Hence, it is believed to play a role in downmodulation of the immune response. The protein is also known to have atleast four proline rich SH3 binding motifs (PXXP) indicating a possible role in intracellular signaling pathways. Further, recent studies have demonstrated that p12I mutant infectious clones of HTLV-1 have a reduced capacity to infect quiescent T-
lymphocytes. However, activated target cells such as those stimulated with
phytohaemagglutinin (PHA) and IL-12 can be efficiently infected by the mutant clones. This
suggests a role of p12I in the activation of primary naïve T-lymphocytes during the early
stages of infection (Albrecht et al., 2000).

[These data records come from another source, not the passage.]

(* ===== verification/AttachmentExamples.v ===== *)
(** * The attachment store: concrete runs

    An upload followed by other traffic, the witnesses of the theorems, and an upload that
    fails after its blob is in place. *)

From Stdlib Require Import Ascii String.
From stdpp Require Import base tactics numbers list sorting gmap strings pretty.
From S2P Require Import Prelude GoError GoStrings Sha256 GoPath FileSystem FileCalls Persistence Attachments AttachmentTheorems.
Local Open Scope string_scope.
Local Open Scope Z_scope.
Local Open Scope list_scope.

Module AttachmentDemo.

(** A decoder that knows one tiny image. *)
#[local] Instance decoder : ImageDecoder := λ content,
  if bool_decide (content = "tiny") then Ok (2, 3, "png") else Err (ErrText "image: unknown format").

Definition dir : inode := mkInode NDir 448 0 0 1 0.
Definition disk : tree := list_to_map [(["a"], dir); (["a"; "blobs"], dir)].
Definition entropy : list (option string) := (λ n, Some (String (ascii_of_nat n) "")) <$> seq 1 9.
Definition fs (faults : list (option (goerr * nat))) : FS := mkFS disk faults entropy 100.
Definition store : Attachments := mkAttachments "/a" "/a/blobs" 64 DefaultSupportedMIMETypes.
Definition sha : string := Eval vm_compute in EncodeToString (Sum256 "tiny").

Definition start (faults : list (option (goerr * nat))) : FS * Persistence.Store := (fs faults, mkStore empty_db []).

Definition uploaded := Upload store 7 "owner" "cat.png" "image/png" sha "tiny" (start []).
Definition descriptor : Descriptor :=
  mkDescriptor (EncodeToString (sixteen (String (ascii_of_nat 1) ""))) "cat.png" "image/png" 4 sha 2 3.

(** A second upload, and a lookup by another owner. *)
Definition traffic : list attachment_op :=
  [OpUpload 8 "owner" "dog.png" "image/png" sha "tiny"; OpDownload "other" (de_AttachmentID descriptor)].
Definition later : FS * Persistence.Store := run_attachments store traffic uploaded.1.

Lemma disk_ready faults : blobs_ready store (start faults).
Proof.
  exists ["a"; "blobs"]. split_and!; [| |apply closed_check_sound|apply real_dir_check_sound]; try (vm_compute; reflexivity).
  apply (bool_decide_unpack _). vm_compute. done.
Qed.

Lemma upload_ok : Upload store 7 "owner" "cat.png" "image/png" sha "tiny" (start []) = (uploaded.1, Ok descriptor).
Proof. vm_compute. reflexivity. Qed.

(** The same files and rows in an environment without failures. *)
Definition calm (w : FS * Persistence.Store) : FS * Persistence.Store := (set_fs_faults [] w.1, mkStore (st_db w.2) []).

Lemma calm_healthy w : healthy (calm w).
Proof. done. Qed.

Lemma calm_tree w : fs_tree (calm w).1 = fs_tree w.1.
Proof. done. Qed.

Lemma calm_rows w : md_rows (calm w).2 = md_rows w.2.
Proof. done. Qed.

Lemma image_roundtrip_witness :
  uploaded.2 = Ok descriptor ∧
  (Download store "owner" (de_AttachmentID descriptor) (calm later)).2 = Ok (descriptor, "tiny") ∧
  (Download store "other" (de_AttachmentID descriptor) (calm later)).2 = Err (ErrSentinel ErrAttachmentNotFound).
Proof.
  split; [vm_compute; reflexivity|].
  destruct (image_roundtrip store 7 "owner" "cat.png" "image/png" sha "tiny" descriptor (start []) uploaded.1 traffic
    (calm later) (disk_ready []) upload_ok (calm_tree later) (calm_rows later) (calm_healthy later)) as (_ & _ & _ & _ & H & Hother).
  split; [exact H|apply Hother; discriminate].
Defined.

(** The synchronisation of the directory fails after the rename. *)
Definition sync_fails : list (option (goerr * nat)) := replicate 8 None ++ [Some (ErrText "input/output error", 0%nat)].
Definition failed := Upload store 7 "owner" "cat.png" "image/png" sha "tiny" (start sync_fails).

Lemma upload_failed :
  Upload store 7 "owner" "cat.png" "image/png" sha "tiny" (start sync_fails) = (failed.1, Err (ErrText "input/output error")).
Proof. vm_compute. reflexivity. Qed.

Lemma failed_upload_residue_witness :
  failed.2 = Err (ErrText "input/output error") ∧ extends (start sync_fails) failed.1.
Proof.
  split; [vm_compute; reflexivity|].
  exact (proj1 (failed_upload_residue store 7 "owner" "cat.png" "image/png" sha "tiny" _ (start sync_fails) failed.1
    (disk_ready sync_fails) upload_failed)).
Defined.

(** An upload that is reported as failed leaves its blob: no row names it, so nothing
    will ever serve or remove it. *)
Lemma failed_upload_keeps_blob :
  failed.2 = Err (ErrText "input/output error") ∧ md_rows failed.1.2 = ∅ ∧
  in_node <$> fs_tree failed.1.1 !! ["a"; "blobs"; de_AttachmentID descriptor] = Some (NFile "tiny").
Proof. split_and!; vm_compute; reflexivity. Qed.

End AttachmentDemo.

The p30II protein shares homology with the POU family of transcription factors.
The p13II and p30II proteins localize to the nucleus and nucleolus. P13II has also been
demonstrated in the mitochondrial membranes (Ciminale et al., 1999; Koralnik et al., 1993).
Their cellular location suggests a role in the regulation of HTLV-1 replication or virus-cell
interactions. In this regard, there have been reports that a mutation in p30II results in lower
proviral loads in vivo (Lairmore et al., 2000).
At an early stage of viral gene expression, the Tax and Rex proteins predominate.
Tax transactivates the transcription of HTLV-1 and the Rex protein serves to upregulate the
expression of unspliced and single-spliced viral genome RNA and viral envelope and
gag/pol proteins. The Rex protein also suppresses further expression of tax/rex mRNA
4 resulting in transient expression of HTLV-1. This may be one of the ways in which HTLV-1
may be able to evade immune surveillance by the host.